AT-301f · Module 1

Conflict Taxonomy

4 min read

Agent conflicts fall into four categories, each requiring a different resolution approach. Resource Conflicts (38.27%): two agents competing for the same input, attention, or processing window. BLITZ and QUILL both need CIPHER's analysis for different campaigns — but CIPHER can only produce one deliverable at a time. Priority Conflicts (24.61%): agents disagreeing on what matters most. CLOSER wants to pursue a high-value lead; HUNTER wants to expand the pipeline breadth. Both are right within their role contracts.

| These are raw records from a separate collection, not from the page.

Lemma listed_are_registered :
  missing_from CppGrammar.section_names (CppGrammar.getRuleNames tt) = [].
Proof. vm_compute. reflexivity. Qed.

Lemma listed_have_ebnf :
  missing_from CppGrammar.section_names (Ebnf.getEbnfRuleNames tt) = [].
Proof. vm_compute. reflexivity. Qed.

(** X17: every name a section lists is registered, in both versions: for
    a listed name [createRuleDiagram] runs the rule's factory, so that
    whenever it returns, it returns the diagram of the rule, never the
    placeholder and never [undefined]. *)
Theorem listed_rules_have_factories name h :
  (forall s, In name (CppSyntaxDiagrams.SECTION_RULES s) ->
     exists factory,
       CppSyntaxDiagrams.getRuleFactory name = Some factory /\
       CppSyntaxDiagrams.createRuleDiagram lib name h = invoke lib factory h /\
       CppSyntaxDiagrams.is_placeholder (factory tt) = false /\
       forall a h',
         CppSyntaxDiagrams.createRuleDiagram lib name h = (inl a, h') ->
         read_tree h' a = Some (factory tt)) /\
  (forall s, In name (CppGrammar.SECTION_RULES s) ->
     exists factory,
       JsMap.get name CppGrammar.rules = Some factory /\
       forall r h',
         CppGrammar.createRuleDiagram lib name h = (inl r, h') ->
         exists a, r = CppGrammar.object a /\
                   read_tree h' a = Some (factory tt)).
Proof.
  split; intros s Hs.
  - assert (Hn : In name CppSyntaxDiagrams.section_names).
    { apply v1_section_names_spec. eauto. }
    apply (missing_from_nil _ _ v1_listed_are_registered) in Hn.
    destruct (proj1 (JsMap_get_keys _ _) Hn) as [factory G].
    exists factory. split; [exact G|].
    unfold CppSyntaxDiagrams.createRuleDiagram. rewrite G.
    split; [reflexivity|].
    split; [exact (v1_factory_not_placeholder _ _ G)|].
    intros a h'. apply invoke_read_tree.
  - assert (Hn : In name CppGrammar.section_names).
    { apply section_names_spec. eauto. }
    apply (missing_from_nil _ _ listed_are_registered) in Hn.
    destruct (proj1 (JsMap_get_keys _ _) Hn) as [factory G].
    exists factory. split; [exact G|].
    unfold CppGrammar.createRuleDiagram. rewrite G. clear G.
    intros r h'. unfold bind.
    destruct (invoke lib factory h) as [[a|e] h1] eqn:E; [|discriminate].
    intros [= <- <-]. exists a. split; [reflexivity|].
    exact (invoke_read_tree lib _ _ _ _ E).
Qed.

Lemma headings_checked :
  forallb (fun e => String.prefix (fst e ++ ":")%string (snd e))
          Ebnf.EBNF_DEFINITIONS = true.
Proof. vm_compute. reflexivity. Qed.

Lemma object_get_text_In o k t :
  Ebnf.object_get o k = Ebnf.text t -> In (k, t) o.
Proof.
  unfold Ebnf.object_get. destruct (JsMap.get k o) as [s|] eqn:G.
  - intros [= ->]. now apply JsMap_get_In.
  - destruct (existsb _ _); discriminate.
Qed.

Lemma ebnf_heading name t :
  Ebnf.getEbnfDefinition name = Ebnf.text t ->
  String.prefix (name ++ ":")%string t = true.
Proof.
  intros H. apply (object_get_text_In Ebnf.EBNF_DEFINITIONS) in H.
  pose proof headings_checked as Hc. rewrite forallb_forall in Hc.
  exact (Hc _ H).
Qed.

(** X18: in the revised catalog every name a section lists has an EBNF
    definition, and the text shown under the diagram opens with the name of
    the rule followed by a colon. *)
Theorem listed_rules_have_ebnf s name :
  In name (CppGrammar.SECTION_RULES s) ->
  exists t, Ebnf.getEbnfDefinition name = Ebnf.text t /\
            String.prefix (name ++ ":")%string t = true.
Proof.
  intros Hs.
  assert (Hn : In name CppGrammar.section_names).
  { apply section_names_spec. eauto. }
  apply (missing_from_nil _ _ listed_have_ebnf) in Hn.
  destruct (getEbnfDefinition_listed _ Hn) as [t Ht].
  exists t. split; [exact Ht|]. exact (ebnf_heading _ _ Ht).
Qed.

Lemma listed_rules_have_ebnf_witness :
  In "enum-name" (CppGrammar.SECTION_RULES CppGrammar.keywords) /\
  exists t, Ebnf.getEbnfDefinition "enum-name" = Ebnf.text t /\
            String.prefix ("enum-name" ++ ":")%string t = true.
Proof.
  assert (H : In "enum-name" (CppGrammar.SECTION_RULES CppGrammar.keywords)).
  { simpl. tauto. }
  split; [exact H|].
  exact (listed_rules_have_ebnf CppGrammar.keywords "enum-name" H).
Defined.

(** X19: [getEbnfDefinition] returns a string exactly for the registered
    names (for every other name the result is [undefined] or a member of
    [Object.prototype], never a string), and a string it returns opens with
    the name asked for and a colon. *)
Theorem getEbnfDefinition_text_iff name :
  ((exists t, Ebnf.getEbnfDefinition name = Ebnf.text t)
   <-> In name (Ebnf.getEbnfRuleNames tt)) /\
  (forall t, Ebnf.getEbnfDefinition name = Ebnf.text t ->
             String.prefix (name ++ ":")%string t = true).
Proof.
  split; [split|].
  - intros [t Ht]. apply (object_get_text_In Ebnf.EBNF_DEFINITIONS) in Ht.
    apply in_map_iff. exists (name, t). split; [reflexivity|exact Ht].
  - apply getEbnfDefinition_listed.
  - apply ebnf_heading.
Qed.

(** X20: what [createRuleDiagram] returns is always rooted at a [Diagram]:
    in the first version for every name, the placeholder included; in the
    revised version whenever the result is an object. *)
Theorem createRuleDiagram_root_is_Diagram name h :
  (forall a h',
      CppSyntaxDiagrams.createRuleDiagram lib name h = (inl a, h') ->
      exists items, read_tree h' a = Some (Diagram items)) /\
  (forall a h',
      CppGrammar.createRuleDiagram lib name h
      = (inl (CppGrammar.object a), h') ->
      exists items, read_tree h' a = Some (Diagram items)).
Proof.
  destruct roots_are_diagrams as [R1 R2].
  rewrite forallb_forall in R1. rewrite forallb_forall in R2.
  split; intros a h'.
  - unfold CppSyntaxDiagrams.createRuleDiagram.
    destruct (JsMap.get name CppSyntaxDiagrams.rules) as [factory|] eqn:G.
    + intros E. rewrite (invoke_read_tree lib _ _ _ _ E).
      apply JsMap_get_In in G. specialize (R1 _ G). cbn [snd] in R1.
      destruct (is_Diagram_inv _ R1) as [items ->].
      exists items. reflexivity.
    + intros E.
      set (factory := fun _ : unit =>
             Diagram [Comment ("No factory defined for " ++ name)%string]).
      change (invoke lib factory h = (inl a, h')) in E.
      rewrite (invoke_read_tree lib factory _ _ _ E).
      unfold factory. eexists. reflexivity.
  - unfold CppGrammar.createRuleDiagram.
    destruct (JsMap.get name CppGrammar.rules) as [factory|] eqn:G;
      [|discriminate].
    unfold bind. destruct (invoke lib factory h) as [[a0|e] h0] eqn:E;
      [|discriminate].
    intros [= <- <-]. rewrite (invoke_read_tree lib _ _ _ _ E).
    apply JsMap_get_In in G. specialize (R2 _ G). cbn [snd] in R2.
    destruct (is_Diagram_inv _ R2) as [items ->].
    exists items. reflexivity.
Qed.

Lemma v1_listed_ebnf_checked :
  forallb (fun n => listed n (Ebnf.getEbnfRuleNames tt)
                    || listed n dropped_rules)
          CppSyntaxDiagrams.section_names = true.
Proof. vm_compute. reflexivity. Qed.

(** X21: in the first version every listed rule has an EBNF definition but
    the three keyword rules [import-keyword], [module-keyword] and
    [export-keyword], which have a diagram and for which the EBNF lookup
    gives [undefined]. *)
Theorem v1_listed_rules_ebnf s name :
  In name (CppSyntaxDiagrams.SECTION_RULES s) ->
  (exists t, Ebnf.getEbnfDefinition name = Ebnf.text t) \/
  (In name dropped_rules /\
   Ebnf.getEbnfDefinition name = Ebnf.undefined /\
   exists factory, CppSyntaxDiagrams.getRuleFactory name = Some factory).
Proof.
  intros Hs.
  assert (Hn : In name CppSyntaxDiagrams.section_names).
  { apply v1_section_names_spec. eauto. }
  pose proof v1_listed_ebnf_checked as Hc. rewrite forallb_forall in Hc.
  specialize (Hc _ Hn). apply orb_true_iff in Hc as [Hc|Hc];
    apply listed_In in Hc.
  - left. exact (getEbnfDefinition_listed _ Hc).
  - right. split; [exact Hc|].
    pose proof dropped_rules_unregistered as Hd. rewrite forallb_forall in Hd.
    specialize (Hd _ Hc). rewrite !andb_true_iff in Hd.
    destruct Hd as [[[[_ He] Hp] _] Hk].
    apply negb_true_iff, listed_not_In in He.
    apply negb_true_iff, listed_not_In in Hp.
    apply listed_In in Hk. split.
    + exact (getEbnfDefinition_unknown _ He Hp).
    + exact (proj1 (JsMap_get_keys _ _) Hk).
Qed.

Lemma v1_listed_rules_ebnf_witness :
  In "module-keyword"
     (CppSyntaxDiagrams.SECTION_RULES CppSyntaxDiagrams.modules) /\
  ((exists t, Ebnf.getEbnfDefinition "module-keyword" = Ebnf.text t) \/
   (In "module-keyword" dropped_rules /\
    Ebnf.getEbnfDefinition "module-keyword" = Ebnf.undefined /\
    exists factory,
      CppSyntaxDiagrams.getRuleFactory "module-keyword" = Some factory)).
Proof.
  assert (H : In "module-keyword"
                 (CppSyntaxDiagrams.SECTION_RULES CppSyntaxDiagrams.modules)).
  { simpl. tauto. }
  split; [exact H|].
  exact (v1_listed_rules_ebnf CppSyntaxDiagrams.modules "module-keyword" H).
Defined.

End MoreCatalogFacts.

(** ** The further properties at concrete inputs *)

Section MoreExamples.
Import Text Svg Railroad References.

(** X16 at the rule [keyword], which still mentions [module-keyword]. *)
Lemma references_resolve_or_dropped_witness :
  exists factory,
    JsMap.get "keyword" CppGrammar.rules = Some factory /\
    In "module-keyword" (references (factory tt)) /\
    (In "module-keyword" (CppGrammar.getRuleNames tt) \/
     (In "module-keyword" dropped_rules /\
      CppGrammar.createRuleDiagram (library FactoryFunctions v8_message)
        "module-keyword" []
      = (inl CppGrammar.undefined, []))).
Proof.
  destruct (JsMap.get "keyword" CppGrammar.rules) as [factory|] eqn:G;
    [|vm_compute in G; discriminate G].
  exists factory.
  assert (Hr : In "module-keyword" (references (factory tt))).
  { vm_compute in G. injection G as <-. vm_compute. tauto. }
  split; [reflexivity|]. split; [exact Hr|].
  exact (references_resolve_or_dropped (library FactoryFunctions v8_message)
           "keyword" factory "module-keyword" [] G Hr).
Defined.

(** X8 at a diagram the library has rendered. *)
Lemma diagramToSvgString_result_kind_witness :
  let host := node_host unit in
  let d : value unit := rendered_diagram in
  let v : value unit := VString "<svg class=railroad-diagram></svg>" in
  diagramToSvgString host d tt = (inl v, tt) /\
  ((exists s, v = VString s) \/
   (exists svg w1,
       truthy d = true /\
       typeof (read d "toSVG") = "function" /\
       Call host (read d "toSVG") tt = (inl svg, w1) /\
       looks_like_node svg = true /\
       ((nullish (read svg "outerHTML") = false /\ v = read svg "outerHTML") \/
        (nullish (read svg "outerHTML") = true /\
         serializeToString host svg w1 = (inl v, tt))))).
Proof.
  cbv zeta.
  assert (H : diagramToSvgString (node_host unit) rendered_diagram tt
              = (inl (VString "<svg class=railroad-diagram></svg>"), tt)).
  { reflexivity. }
  split; [exact H|].
  exact (diagramToSvgString_result_kind (node_host unit) rendered_diagram tt
           _ tt H).
Defined.

(** The one path that can return something else than a string: a node
    whose [outerHTML] is a number. *)
Example diagramToSvgString_not_a_string :
  diagramToSvgString (node_host unit)
    (object_of
       [("toSVG",
         returning (object_of [("nodeType", VNumber true "1");
                               ("outerHTML", VNumber true "7")]))])
    tt
  = (inl (VNumber true "7"), tt).
Proof. reflexivity. Qed.

(** X9 at a marker the function returns. *)
Lemma diagramToSvgString_primitive_witness :
  let d : value unit := VString "<!-- empty diagram -->" in
  is_primitive d = true /\
  diagramToSvgString (node_host unit) d tt
  = (inl (VString (if truthy d then prim_text d
                   else "<!-- empty diagram -->")), tt).
Proof.
  cbv zeta. split; [reflexivity|].
  exact (diagramToSvgString_primitive (node_host unit)
           (VString "<!-- empty diagram -->") tt eq_refl).
Defined.

(** X22 at a name that is not registered, with the library built as
    classes, on V8. *)
Lemma createRuleDiagram_returns_witness :
  let lib := library ClassConstructors v8_message in
  let name := "frobnicate-expression" in
  usable lib /\
  (exists a h' t,
     CppSyntaxDiagrams.createRuleDiagram lib name [] = (inl a, h') /\
     read_tree h' a = Some t /\
     (forall factory, CppSyntaxDiagrams.getRuleFactory name = Some factory ->
                      t = factory tt) /\
     (CppSyntaxDiagrams.getRuleFactory name = None ->
      t = Diagram [Comment ("No factory defined for " ++ name)%string]) /\
     (CppSyntaxDiagrams.is_placeholder t = true
      <-> ~ In name (JsMap.keys CppSyntaxDiagrams.rules))) /\
  (exists r h',
     CppGrammar.createRuleDiagram lib name [] = (inl r, h') /\
     (forall factory, JsMap.get name CppGrammar.rules = Some factory ->
        exists a, r = CppGrammar.object a /\
                  read_tree h' a = Some (factory tt)) /\
     (r = CppGrammar.undefined <-> ~ In name (CppGrammar.getRuleNames tt)) /\
     (r = CppGrammar.undefined -> h' = [])).
Proof.
  cbv zeta. split; [apply v8_library_usable|].
  exact (createRuleDiagram_returns (library ClassConstructors v8_message)
           "frobnicate-expression" []
           (v8_library_usable ClassConstructors)).
Defined.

Methodology Conflicts (22.84%): agents producing contradictory outputs from the same inputs. SCOPE rates a competitor as a significant threat; VANGUARD classifies the same competitor as declining. Both analyzed the same data. Boundary Conflicts (14.28%): agents operating in overlapping territory. When BEACON was deployed, her customer intelligence work initially overlapped with SCOPE's research outputs — both were producing "customer insights" with different definitions of the term.

The taxonomy matters because the resolution protocol differs by type. Resource conflicts are solved by scheduling. Priority conflicts are solved by business context. Methodology conflicts are solved by debate. Boundary conflicts are solved by role redesign.